Only as the series went on did he develop the conceptual tools necessary to clarify what’s going on in his argument. The relatively unremarked Sacrament of Language seems to me to be the decisive turning point, insofar as it combines the concept of “anthropogenesis” (which debuts in The Open) with the Foucauldian notion of “archeology.” The oath isn’t finally what’s in question in Agamben’s investigation — the oath serves as a crucial pointer for an archeological study that takes us back to a certain moment of anthropogenesis, namely the taking up of a certain stance toward language. It’s not about either shoring up or rejecting the oath as such, but rather trying to think a new experience of language that would “reboot” our sense of what it means to be (to be becoming) human.

If Agamben had had this structure worked out when he wrote Homo Sacer, I imagine the argument would look broadly similar — after all, he worked out the methodology as he was reflecting on what he was trying to do starting from that book.
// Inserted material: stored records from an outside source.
Definition order_layers (desc : DescriptorT) (req : RequestT) (layers : list LayerT) : result IntentErr (list LayerT) :=
  let additional := layer_count (descriptor_budget_limits desc) + layer_count (request_budget_limits req) in
  ordered ← try_fold (insert_layer (MAX_BUDGET_LAYERS - additional)) [] layers;
  Ok (into_values ordered).

Definition resolution_layers (desc : DescriptorT) (req : RequestT) (layers : list LayerT) : list BudgetLimits.t :=
  (layer_limits <$> layers) ++ layer_if_any (descriptor_budget_limits desc) ++ layer_if_any (request_budget_limits req).

Context `{Serialize IntentWireT, Serialize IntentT, Serialize AdmissionDigestWire, Serialize AdmissionT, Canonical Value}.
Variable sha256 : bytes -> bytes.

Definition domain_digest (domain canonical : bytes) : Digest := sha256 (domain ++ canonical).

Definition intent_wire (self : IntentT) : IntentWireT :=
  mkIntentWire (provenance self) (descriptor self) (request self) (budget_layers self) (budget self) (graph self) (authority self).

Definition compute_digest (self : IntentT) : result IntentErr Digest :=
  canonical ← canonical_bytes (intent_wire self);
  Ok (domain_digest INTENT_DIGEST_DOMAIN canonical).

Definition ensure_size (self : IntentT) : result IntentErr unit :=
  b ← canonical_bytes self;
  if MAX_SNAPSHOT_BYTES <? Z.of_nat (length b)
  then actual ← byte_count (Z.of_nat (length b)); Err (SnapshotTooLarge MAX_SNAPSHOT_BYTES actual) else Ok tt.

(** [Option::is_some_and(|supplied| supplied != value)]. *)
Definition differs {A} `{EqDecision A} (supplied : option A) (value : A) : bool :=
  match supplied with Some v => negb (bool_decide (v = value)) | None => false end.

Definition with_digest (self : IntentT) (d : Digest) : IntentT :=
  mkIntent (provenance self) (descriptor self) (request self) (budget_layers self) (budget self) (graph self) (authority self) d.

Definition intent_build (prov : AgentResultProvenance Capability) (desc : DescriptorT) (req : RequestT) (layers : list LayerT)
    (supplied_budget : option ResolvedBudget.t) (gr : ReferenceT) (auth : AuthorityT) (supplied_digest : option Digest)
  : result IntentErr IntentT :=
  if bool_decide (lifecycle_state desc = Retired) then Err RetiredAgent else
  _ ← map_err Provenance (provenance_validate_for prov desc);
  if negb (Scope.is_subset (required_scopes desc) (granted_scopes auth)) then Err InsufficientGrantedScopes else
  layers ← order_layers desc req layers;
  resolved ← map_err BudgetResolution (ResolvedBudget.resolve (resolution_layers desc req layers));
  if differs supplied_budget resolved then Err ResolvedBudgetMismatch else
  _ ← map_err Request (validate_with_resolved_budget req desc resolved);
  let int := mkIntent prov desc req layers resolved gr auth (sha256 []) in
  d ← compute_digest int;
  let int := with_digest int d in
  if differs supplied_digest (intent_digest int) then Err IntentDigestMismatch else
  _ ← ensure_size int;
  Ok int.

Definition intent_new (prov : AgentResultProvenance Capability) (desc : DescriptorT) (req : RequestT) (layers : list LayerT)
    (gr : ReferenceT) (auth : AuthorityT) : result IntentErr IntentT :=
  intent_build prov desc req layers None gr auth None.

(** Decoding of a stored intent. *)
Definition intent_restore (wire : IntentT) : result IntentErr IntentT :=
  intent_build (provenance wire) (descriptor wire) (request wire) (budget_layers wire) (Some (budget wire)) (graph wire)
    (authority wire) (Some (intent_digest wire)).

(** * Committed admissions *)

Definition admission_canonical_bytes (self : AdmissionT) : result AgentAdmissionError bytes :=
  map_err (from_intent_integrity (C := Capability) (S := Schema)) (canonical_bytes self).

Definition commit (int : IntentT) (at_ : Timestamp) : result AgentAdmissionError AdmissionT :=
  _ ← map_err BudgetEvaluation (BudgetRemaining.remaining (budget int) BudgetUsage.zero at_);
  canonical ← map_err (from_intent_integrity (C := Capability) (S := Schema))
                (canonical_bytes (mkAdmissionDigestWire (intent_digest int) at_));
  let admission := mkAdmission int at_ (domain_digest ADMISSION_DIGEST_DOMAIN canonical) in
  b ← admission_canonical_bytes admission;
  if MAX_SNAPSHOT_BYTES <? Z.of_nat (length b)
  then actual ← map_err (from_intent_integrity (C := Capability) (S := Schema)) (byte_count (Z.of_nat (length b)));
       Err (AdmissionTooLarge MAX_SNAPSHOT_BYTES actual) else
  Ok admission.

Definition admission_restore (wire : AdmissionT) : result AgentAdmissionError AdmissionT :=
  restored ← commit (intent wire) (admitted_at wire);
  if negb (bool_decide (digest restored = digest wire)) then Err AdmissionDigestMismatch else Ok restored.
End Intents.
End Admission.

(** Laws of agent admission: exactly which intents are admitted, that the
    budget of an admitted run is within every policy layer, and that what is
    stored is restored unchanged. *)

Module Admissions.
Import Admission.
Inductive ModelToolChoice := CAuto | CNone | CRequired | CSpecific.
Definition choice_rank (c : ModelToolChoice) : Z := match c with CAuto => 0 | CNone => 1 | CRequired => 2 | CSpecific => 3 end.
#[global] Instance ModelToolChoice_ord : RustOrd ModelToolChoice.
Proof. apply (ord_via choice_rank). by intros [] []. Defined.

Definition ModelModalities := list ModelModality.
Definition ModelToolChoices := list ModelToolChoice.
Definition MODALITIES_MAX_LEN : Z := 5.
Definition CHOICES_MAX_LEN : Z := 4.

(** [ModelModalitiesError] and [ModelToolChoicesError]. *)
Inductive EnumSetError (A : Type) := SetDuplicate (value : A) | SetTooMany (max observed : Z).
Arguments SetDuplicate {A}. Arguments SetTooMany {A}.

Section Sets.
Context {A : Type} `{RustOrd A}.
Variable maximum : Z.

Definition enum_set_step (values : list A) (value : A) : result (EnumSetError A) (list A) :=
  if bs_contains value values then Err (SetDuplicate value) else
  if Z.of_nat (length values) =? maximum then Err (SetTooMany maximum (maximum + 1)) else
  Ok (bs_insert value values).

Definition enum_set_try_new (values : list A) : result (EnumSetError A) (list A) := try_fold enum_set_step [] values.
End Sets.

Definition modalities_try_new (l : list ModelModality) : result (EnumSetError ModelModality) ModelModalities :=
  enum_set_try_new MODALITIES_MAX_LEN l.
Definition choices_try_new (l : list ModelToolChoice) : result (EnumSetError ModelToolChoice) ModelToolChoices :=
  enum_set_try_new CHOICES_MAX_LEN l.

(** * Capabilities *)

Record ModelTokenLimits := mkTokenLimits {
  max_context_tokens : option Count.Count;
  max_input_tokens : option Count.Count;
  max_output_tokens : option Count.Count
}.

Inductive ModelTokenLimitsError :=
| ZeroContext | ZeroInput | ZeroOutput
| InputExceedsContext (input context : Count.Count)
| OutputExceedsContext (output context : Count.Count).

Definition known_zero (o : option Count.Count) : bool := match o with Some v => v =? 0 | None => false end.
Definition within_context {E} (context value : option Count.Count) (e : Count.Count -> Count.Count -> E) : result E unit :=
  match context, value with
  | Some c, Some v => if c <? v then Err (e v c) else Ok tt
  | _, _ => Ok tt
  end.

Definition token_limits_new (context input output : option Count.Count) : result ModelTokenLimitsError ModelTokenLimits :=
  if known_zero context then Err ZeroContext else
  if known_zero input then Err ZeroInput else
  if known_zero output then Err ZeroOutput else
  _ ← within_context context input InputExceedsContext;
  _ ← within_context context output OutputExceedsContext;
  Ok (mkTokenLimits context input output).

Definition token_limits_unknown : ModelTokenLimits := mkTokenLimits None None None.

Record ModelToolCapabilities := mkToolCapabilities {
  tool_schema_profile : option SchemaReference;
  max_definitions : Count.Count;
  max_calls_per_response : Count.Count;
  tool_choices : ModelToolChoices;
  strict_arguments : bool
}.

Inductive ModelToolCapabilitiesError := UnsupportedHasCapabilities | ZeroDefinitions | ZeroCallsPerResponse | MissingAutoChoice.

Definition tool_capabilities_new (profile : option SchemaReference) (definitions calls : Count.Count) (choices : ModelToolChoices) (strict : bool)
  : result ModelToolCapabilitiesError ModelToolCapabilities :=
  match profile with
  | None =>
      if negb (definitions =? 0) || negb (calls =? 0) || negb (length choices =? 0)%nat || strict then Err UnsupportedHasCapabilities
      else Ok (mkToolCapabilities profile definitions calls choices strict)
  | Some _ =>
      if definitions =? 0 then Err ZeroDefinitions else
      if calls =? 0 then Err ZeroCallsPerResponse else
      if negb (bs_contains CAuto choices) then Err MissingAutoChoice else
      Ok (mkToolCapabilities profile definitions calls choices strict)
  end.

Definition tool_capabilities_unsupported : ModelToolCapabilities := mkToolCapabilities None 0 0 [] false.
Definition supports_tool_calling (self : ModelToolCapabilities) : bool := negb (is_none (tool_schema_profile self)).
Definition supports_parallel_calls (self : ModelToolCapabilities) : bool := 1 <? max_calls_per_response self.

Inductive ModelStructuredOutputLevel := SUnsupported | SJson | SJsonSchema.
Definition level_rank (l : ModelStructuredOutputLevel) : Z := match l with SUnsupported => 0 | SJson => 1 | SJsonSchema => 2 end.
#[global] Instance ModelStructuredOutputLevel_ord : RustOrd ModelStructuredOutputLevel.
Proof. apply (ord_via level_rank). by intros [] []. Defined.

Record ModelStructuredOutputCapabilities := mkStructured { level : ModelStructuredOutputLevel; structured_profile : option SchemaReference }.

Inductive ModelStructuredOutputCapabilitiesError := MissingSchemaProfile | UnexpectedSchemaProfile.

Definition structured_new (l : ModelStructuredOutputLevel) (profile : option SchemaReference)
  : result ModelStructuredOutputCapabilitiesError ModelStructuredOutputCapabilities :=
  match l, profile with
  | SJsonSchema, None => Err MissingSchemaProfile
  | (SUnsupported | SJson), Some _ => Err UnexpectedSchemaProfile
  | _, _ => Ok (mkStructured l profile)
  end.

Record ModelCapabilities := mkModelCapabilities {
  input_modalities : ModelModalities;
  output_modalities : ModelModalities;
  streaming : bool;
  tools : ModelToolCapabilities;
  structured_output : ModelStructuredOutputCapabilities;
  reasoning_summaries : bool;
  token_limits : ModelTokenLimits
}.

Inductive ModelCapabilitiesError :=
| EmptyInputModalities | EmptyOutputModalities | ToolCallingRequiresTextInput | ToolCallingRequiresTextOutput
| StructuredOutputRequiresTextOutput | ReasoningSummaryRequiresTextOutput.

Definition capabilities_new (input output : ModelModalities) (stream : bool) (t : ModelToolCapabilities)
    (structured : ModelStructuredOutputCapabilities) (reasoning : bool) (lim : ModelTokenLimits)
  : result ModelCapabilitiesError ModelCapabilities :=
  if (length input =? 0)%nat then Err EmptyInputModalities else
  if (length output =? 0)%nat then Err EmptyOutputModalities else
  if supports_tool_calling t && negb (bs_contains MText input) then Err ToolCallingRequiresTextInput else
  if supports_tool_calling t && negb (bs_contains MText output) then Err ToolCallingRequiresTextOutput else
  if negb (eqb_cmp (level structured) SUnsupported) && negb (bs_contains MText output) then Err StructuredOutputRequiresTextOutput else
  if reasoning && negb (bs_contains MText output) then Err ReasoningSummaryRequiresTextOutput else
  Ok (mkModelCapabilities input output stream t structured reasoning lim).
But if he were less fixated on the figure of the homo sacer as such and more thinking about the archeological level of exclusive inclusion or inclusive exclusion that creates a sub-human form of life as the necessary support for the fully human, then I assume that he would have had to be more attentive to the figure of the slave, for instance — something he in fact does in The Use of Bodies.

But it’s more than methodology that makes him “not go there,” of course — like Foucault, like Arendt, he is trying desperately to create a comprehensive account of Western political structures without being a Marxist. His seeming lionization of the “normal” Greek structure where good old zoe stays put in the household so that political bios can get down to work seems symptomatic here. It’s never about returning to the “normal” state for him, but his allergy to creating a too-Marxist-sounding analysis leaves him making claims that sure sound that way. In the end, I think this might be what leads him to so over-identify with the standpoint of the law (as Weheliye diagnoses), without really attending to what underlies the law and grants it its power — and grants us room to contest its claims.

4 thoughts on “Some methodological thoughts on Homo Sacer

  1. I really enjoyed this post but it seems like this discussion got derailed so I was hoping to restart it if it’s not too late.

    Could you say a bit more about what you mean about “sounding-too-Marxist?” What kind of logic (or resemblance thereof) is he avoiding in HS 1 that fits this description?

    I’ll venture a guess but it may well be off the mark of what you’re invoking. When I think of Agamben’s “allergy to sounding-too-Marxist” I think of the difference between Adorno’s and Benjamin’s materialisms that he outlines in “The Prince and the Frog.” If we were to apply that difference to the problem of the “lionization” of the oikos-polis distinction in HS,1 (somehow “before” it is a field of bipolar tensions, which I agree is evident, even if unwanted or unintentional) then we could say something like: Agamben, in resolutely avoiding something like a “universal mediator” that guards theory against “vulgar materialism” (for Adorno), risks presenting an image of history that appears conservative of some previous, “paradisiacal” situation, and thus cannot show the zone of mediation in which the “archaic” event (the ex-capere of zoe in the polis) would be “contestable” outside of a recationary return to this earlier situation. As the HS project develops, something more like “destitut-able” or “profan-able” might be more appropriate here, though that does not restrict our exegesis as much to HS,1.

    The chapter on Marx in “The Man Without Content” could also be a good starting point for considering this question. His critique of Marx’s “lionization” of labor as the ontological category for humanity seems analogous to what you are saying about HS,1.

    I especially like your invocation of “Sacrament” and “The Open” and agree with your insight about the slave’s potential as a figure, had these insights come earlier in the HS project. Of the contemporary philosophers I read, Agamben seems most willing to admit to errors or missteps in his own (and most lauded or critiqued) project. His short preface to “Stasis” says this, as well as the beginning of his lecture on “Destituent Power,” and I think you have written in quite a few places how his explicit entrance into theology performs this. The elliptical nature of the early admissions of error has always reminded me of the way he refers to future scholars/future studies in his work’s final “thresholds.”

    I remain genuinely intrigued by your points and hope the discussion can continue in some form.